• _Task prompt_: Below are the records; restate word for word the lines from the first through the one containing "(** C3. For", and only those.

Saved entries:
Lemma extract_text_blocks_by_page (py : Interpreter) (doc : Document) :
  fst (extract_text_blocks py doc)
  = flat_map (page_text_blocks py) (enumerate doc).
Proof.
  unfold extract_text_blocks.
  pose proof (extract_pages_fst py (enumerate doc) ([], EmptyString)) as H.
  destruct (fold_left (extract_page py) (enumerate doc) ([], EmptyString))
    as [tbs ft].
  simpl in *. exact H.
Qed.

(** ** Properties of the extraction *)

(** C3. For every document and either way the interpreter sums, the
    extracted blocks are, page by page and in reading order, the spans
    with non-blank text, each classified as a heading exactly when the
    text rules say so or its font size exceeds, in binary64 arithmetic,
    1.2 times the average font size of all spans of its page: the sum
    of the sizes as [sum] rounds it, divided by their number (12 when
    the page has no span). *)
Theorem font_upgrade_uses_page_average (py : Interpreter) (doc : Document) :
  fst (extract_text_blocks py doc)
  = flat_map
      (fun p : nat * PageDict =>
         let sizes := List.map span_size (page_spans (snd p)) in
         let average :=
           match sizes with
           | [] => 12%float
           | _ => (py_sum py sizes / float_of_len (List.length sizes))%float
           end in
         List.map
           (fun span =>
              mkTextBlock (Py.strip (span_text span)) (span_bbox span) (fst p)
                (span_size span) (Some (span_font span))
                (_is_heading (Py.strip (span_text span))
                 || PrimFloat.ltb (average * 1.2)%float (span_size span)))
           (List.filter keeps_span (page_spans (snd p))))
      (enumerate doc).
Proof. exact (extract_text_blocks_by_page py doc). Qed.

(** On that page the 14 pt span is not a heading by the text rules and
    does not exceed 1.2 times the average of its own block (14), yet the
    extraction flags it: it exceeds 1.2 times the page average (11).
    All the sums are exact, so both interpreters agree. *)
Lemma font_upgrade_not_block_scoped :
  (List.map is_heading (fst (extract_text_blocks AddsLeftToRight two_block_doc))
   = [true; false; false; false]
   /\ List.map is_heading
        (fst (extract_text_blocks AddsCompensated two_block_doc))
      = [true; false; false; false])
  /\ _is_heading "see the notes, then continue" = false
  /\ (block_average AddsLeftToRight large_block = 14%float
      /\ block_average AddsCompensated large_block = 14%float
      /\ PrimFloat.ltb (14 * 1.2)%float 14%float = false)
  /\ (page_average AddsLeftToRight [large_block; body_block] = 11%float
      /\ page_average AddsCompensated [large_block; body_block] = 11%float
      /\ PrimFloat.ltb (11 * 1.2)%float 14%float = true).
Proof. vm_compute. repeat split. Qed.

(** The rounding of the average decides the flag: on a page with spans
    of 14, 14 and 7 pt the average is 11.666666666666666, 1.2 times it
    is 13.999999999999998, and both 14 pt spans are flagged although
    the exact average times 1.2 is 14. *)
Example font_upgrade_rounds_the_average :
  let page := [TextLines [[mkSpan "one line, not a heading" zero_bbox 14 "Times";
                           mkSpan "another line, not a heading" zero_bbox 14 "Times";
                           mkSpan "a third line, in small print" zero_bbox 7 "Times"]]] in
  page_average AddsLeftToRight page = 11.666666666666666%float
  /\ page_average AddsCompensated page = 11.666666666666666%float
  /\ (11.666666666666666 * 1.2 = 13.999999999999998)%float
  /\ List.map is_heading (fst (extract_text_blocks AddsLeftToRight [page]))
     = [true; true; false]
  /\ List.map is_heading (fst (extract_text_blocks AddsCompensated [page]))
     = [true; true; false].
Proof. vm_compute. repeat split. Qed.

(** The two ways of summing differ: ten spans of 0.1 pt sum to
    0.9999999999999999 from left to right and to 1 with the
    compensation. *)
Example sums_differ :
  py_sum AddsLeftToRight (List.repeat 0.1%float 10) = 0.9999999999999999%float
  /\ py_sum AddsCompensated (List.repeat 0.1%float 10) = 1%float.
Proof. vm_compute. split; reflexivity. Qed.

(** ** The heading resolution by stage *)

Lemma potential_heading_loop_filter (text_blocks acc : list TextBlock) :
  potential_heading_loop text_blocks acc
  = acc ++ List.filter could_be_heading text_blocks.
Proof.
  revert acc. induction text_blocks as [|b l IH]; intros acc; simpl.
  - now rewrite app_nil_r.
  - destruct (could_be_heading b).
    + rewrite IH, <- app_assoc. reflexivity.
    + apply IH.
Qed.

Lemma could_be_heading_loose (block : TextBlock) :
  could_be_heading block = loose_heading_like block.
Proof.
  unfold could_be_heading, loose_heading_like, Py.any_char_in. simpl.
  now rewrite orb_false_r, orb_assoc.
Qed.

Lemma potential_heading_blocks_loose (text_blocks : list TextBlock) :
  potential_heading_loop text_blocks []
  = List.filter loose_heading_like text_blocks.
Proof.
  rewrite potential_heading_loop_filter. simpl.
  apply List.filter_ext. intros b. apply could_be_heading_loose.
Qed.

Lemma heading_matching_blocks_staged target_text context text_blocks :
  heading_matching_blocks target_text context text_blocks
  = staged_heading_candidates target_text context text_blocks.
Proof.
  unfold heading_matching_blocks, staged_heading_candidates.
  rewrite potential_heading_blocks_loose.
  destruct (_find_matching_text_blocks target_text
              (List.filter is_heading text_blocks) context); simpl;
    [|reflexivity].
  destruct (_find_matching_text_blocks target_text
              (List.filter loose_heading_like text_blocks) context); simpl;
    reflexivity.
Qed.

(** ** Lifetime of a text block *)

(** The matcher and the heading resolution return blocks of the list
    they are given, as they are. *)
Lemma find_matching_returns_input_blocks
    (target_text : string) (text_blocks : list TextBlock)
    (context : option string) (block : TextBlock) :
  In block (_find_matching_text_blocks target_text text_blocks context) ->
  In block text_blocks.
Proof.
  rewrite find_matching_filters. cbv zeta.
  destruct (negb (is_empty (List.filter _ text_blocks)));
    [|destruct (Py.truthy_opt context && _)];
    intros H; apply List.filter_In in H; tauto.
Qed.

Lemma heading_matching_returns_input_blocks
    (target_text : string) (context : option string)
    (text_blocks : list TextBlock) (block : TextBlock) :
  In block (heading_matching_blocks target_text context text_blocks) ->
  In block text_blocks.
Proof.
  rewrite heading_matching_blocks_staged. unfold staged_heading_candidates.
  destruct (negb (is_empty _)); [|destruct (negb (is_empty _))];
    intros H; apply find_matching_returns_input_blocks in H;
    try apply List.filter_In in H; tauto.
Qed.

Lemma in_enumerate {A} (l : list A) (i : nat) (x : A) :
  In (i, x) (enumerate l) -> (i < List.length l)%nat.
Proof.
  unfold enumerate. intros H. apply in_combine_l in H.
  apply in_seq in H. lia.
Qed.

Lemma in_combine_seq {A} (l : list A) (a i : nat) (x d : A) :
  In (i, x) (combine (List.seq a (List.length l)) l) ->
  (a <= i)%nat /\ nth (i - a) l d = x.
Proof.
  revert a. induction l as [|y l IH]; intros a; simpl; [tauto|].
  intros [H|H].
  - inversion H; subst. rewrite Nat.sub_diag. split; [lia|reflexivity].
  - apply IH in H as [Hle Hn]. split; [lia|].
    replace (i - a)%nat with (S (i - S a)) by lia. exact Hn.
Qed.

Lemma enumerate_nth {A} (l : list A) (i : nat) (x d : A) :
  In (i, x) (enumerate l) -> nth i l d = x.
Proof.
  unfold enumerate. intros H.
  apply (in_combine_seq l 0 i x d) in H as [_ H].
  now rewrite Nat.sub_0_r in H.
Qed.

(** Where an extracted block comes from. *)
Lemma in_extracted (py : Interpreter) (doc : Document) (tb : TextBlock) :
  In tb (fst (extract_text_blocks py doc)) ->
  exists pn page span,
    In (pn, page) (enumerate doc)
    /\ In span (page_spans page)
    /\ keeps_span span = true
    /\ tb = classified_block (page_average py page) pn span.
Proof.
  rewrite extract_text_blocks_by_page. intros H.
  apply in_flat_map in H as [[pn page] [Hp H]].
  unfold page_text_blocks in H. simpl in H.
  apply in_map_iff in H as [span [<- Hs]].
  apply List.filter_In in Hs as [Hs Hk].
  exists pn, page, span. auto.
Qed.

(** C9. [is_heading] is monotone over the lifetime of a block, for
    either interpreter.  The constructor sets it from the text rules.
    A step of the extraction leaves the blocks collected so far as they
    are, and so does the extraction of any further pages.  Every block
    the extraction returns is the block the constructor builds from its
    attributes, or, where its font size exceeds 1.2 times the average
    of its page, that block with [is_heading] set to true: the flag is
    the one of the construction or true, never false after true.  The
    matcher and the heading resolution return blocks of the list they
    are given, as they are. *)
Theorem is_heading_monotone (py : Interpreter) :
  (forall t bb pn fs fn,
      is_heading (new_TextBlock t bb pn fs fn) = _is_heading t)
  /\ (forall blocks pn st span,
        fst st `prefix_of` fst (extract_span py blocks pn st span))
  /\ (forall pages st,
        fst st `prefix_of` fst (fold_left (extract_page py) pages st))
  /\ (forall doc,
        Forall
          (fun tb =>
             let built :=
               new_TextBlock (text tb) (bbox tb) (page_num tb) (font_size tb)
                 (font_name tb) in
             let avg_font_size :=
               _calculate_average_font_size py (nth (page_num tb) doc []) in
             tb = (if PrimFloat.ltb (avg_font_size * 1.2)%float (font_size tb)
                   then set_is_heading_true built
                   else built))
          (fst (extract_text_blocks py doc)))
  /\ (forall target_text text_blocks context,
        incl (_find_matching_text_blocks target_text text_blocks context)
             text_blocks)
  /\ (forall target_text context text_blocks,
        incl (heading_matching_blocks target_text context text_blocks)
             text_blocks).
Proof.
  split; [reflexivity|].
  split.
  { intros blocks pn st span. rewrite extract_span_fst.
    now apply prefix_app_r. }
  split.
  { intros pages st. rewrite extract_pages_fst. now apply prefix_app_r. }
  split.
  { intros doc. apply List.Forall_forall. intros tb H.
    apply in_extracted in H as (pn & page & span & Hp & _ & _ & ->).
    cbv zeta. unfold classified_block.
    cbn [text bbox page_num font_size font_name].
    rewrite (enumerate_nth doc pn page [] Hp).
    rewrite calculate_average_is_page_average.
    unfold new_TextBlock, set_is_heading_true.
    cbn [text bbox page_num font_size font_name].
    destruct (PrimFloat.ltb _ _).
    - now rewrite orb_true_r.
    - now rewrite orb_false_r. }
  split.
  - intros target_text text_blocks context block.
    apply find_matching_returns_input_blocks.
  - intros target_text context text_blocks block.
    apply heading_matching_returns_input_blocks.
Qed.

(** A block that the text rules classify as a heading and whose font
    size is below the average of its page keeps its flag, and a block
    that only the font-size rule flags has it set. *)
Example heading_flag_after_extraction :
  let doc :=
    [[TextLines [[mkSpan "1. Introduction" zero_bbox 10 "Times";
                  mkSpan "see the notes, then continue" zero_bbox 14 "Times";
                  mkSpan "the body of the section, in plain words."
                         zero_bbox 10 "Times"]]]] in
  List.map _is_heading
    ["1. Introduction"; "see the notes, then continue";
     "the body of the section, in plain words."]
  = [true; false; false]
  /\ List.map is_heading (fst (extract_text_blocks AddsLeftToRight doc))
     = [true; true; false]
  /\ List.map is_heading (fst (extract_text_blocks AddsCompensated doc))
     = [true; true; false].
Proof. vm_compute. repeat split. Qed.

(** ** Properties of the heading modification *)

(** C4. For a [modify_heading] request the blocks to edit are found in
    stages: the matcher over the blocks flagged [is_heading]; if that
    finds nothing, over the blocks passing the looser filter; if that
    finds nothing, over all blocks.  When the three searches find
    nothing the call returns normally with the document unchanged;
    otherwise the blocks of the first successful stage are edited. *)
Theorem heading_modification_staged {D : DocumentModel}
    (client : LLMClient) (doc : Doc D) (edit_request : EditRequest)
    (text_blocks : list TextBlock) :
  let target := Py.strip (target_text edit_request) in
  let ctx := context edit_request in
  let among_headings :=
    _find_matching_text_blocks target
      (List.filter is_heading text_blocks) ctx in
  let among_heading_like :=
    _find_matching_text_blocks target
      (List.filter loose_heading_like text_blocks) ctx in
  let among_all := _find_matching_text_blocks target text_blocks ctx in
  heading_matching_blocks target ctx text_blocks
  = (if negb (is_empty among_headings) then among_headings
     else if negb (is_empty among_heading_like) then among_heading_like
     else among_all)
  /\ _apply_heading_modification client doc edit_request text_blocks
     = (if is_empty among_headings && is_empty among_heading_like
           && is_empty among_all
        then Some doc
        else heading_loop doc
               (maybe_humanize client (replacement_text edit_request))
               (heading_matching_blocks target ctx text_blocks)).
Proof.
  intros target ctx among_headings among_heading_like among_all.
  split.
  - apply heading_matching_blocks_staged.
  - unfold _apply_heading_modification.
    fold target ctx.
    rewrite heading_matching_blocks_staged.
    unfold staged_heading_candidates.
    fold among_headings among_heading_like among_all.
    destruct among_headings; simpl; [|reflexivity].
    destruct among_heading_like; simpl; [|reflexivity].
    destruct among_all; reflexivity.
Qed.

• _Exercise response_:
Lemma extract_text_blocks_by_page (py : Interpreter) (doc : Document) :
  fst (extract_text_blocks py doc)
  = flat_map (page_text_blocks py) (enumerate doc).
Proof.
  unfold extract_text_blocks.
  pose proof (extract_pages_fst py (enumerate doc) ([], EmptyString)) as H.
  destruct (fold_left (extract_page py) (enumerate doc) ([], EmptyString))
    as [tbs ft].
  simpl in *. exact H.
Qed.

(** ** Properties of the extraction *)

(** C3. For every document and either way the interpreter sums, the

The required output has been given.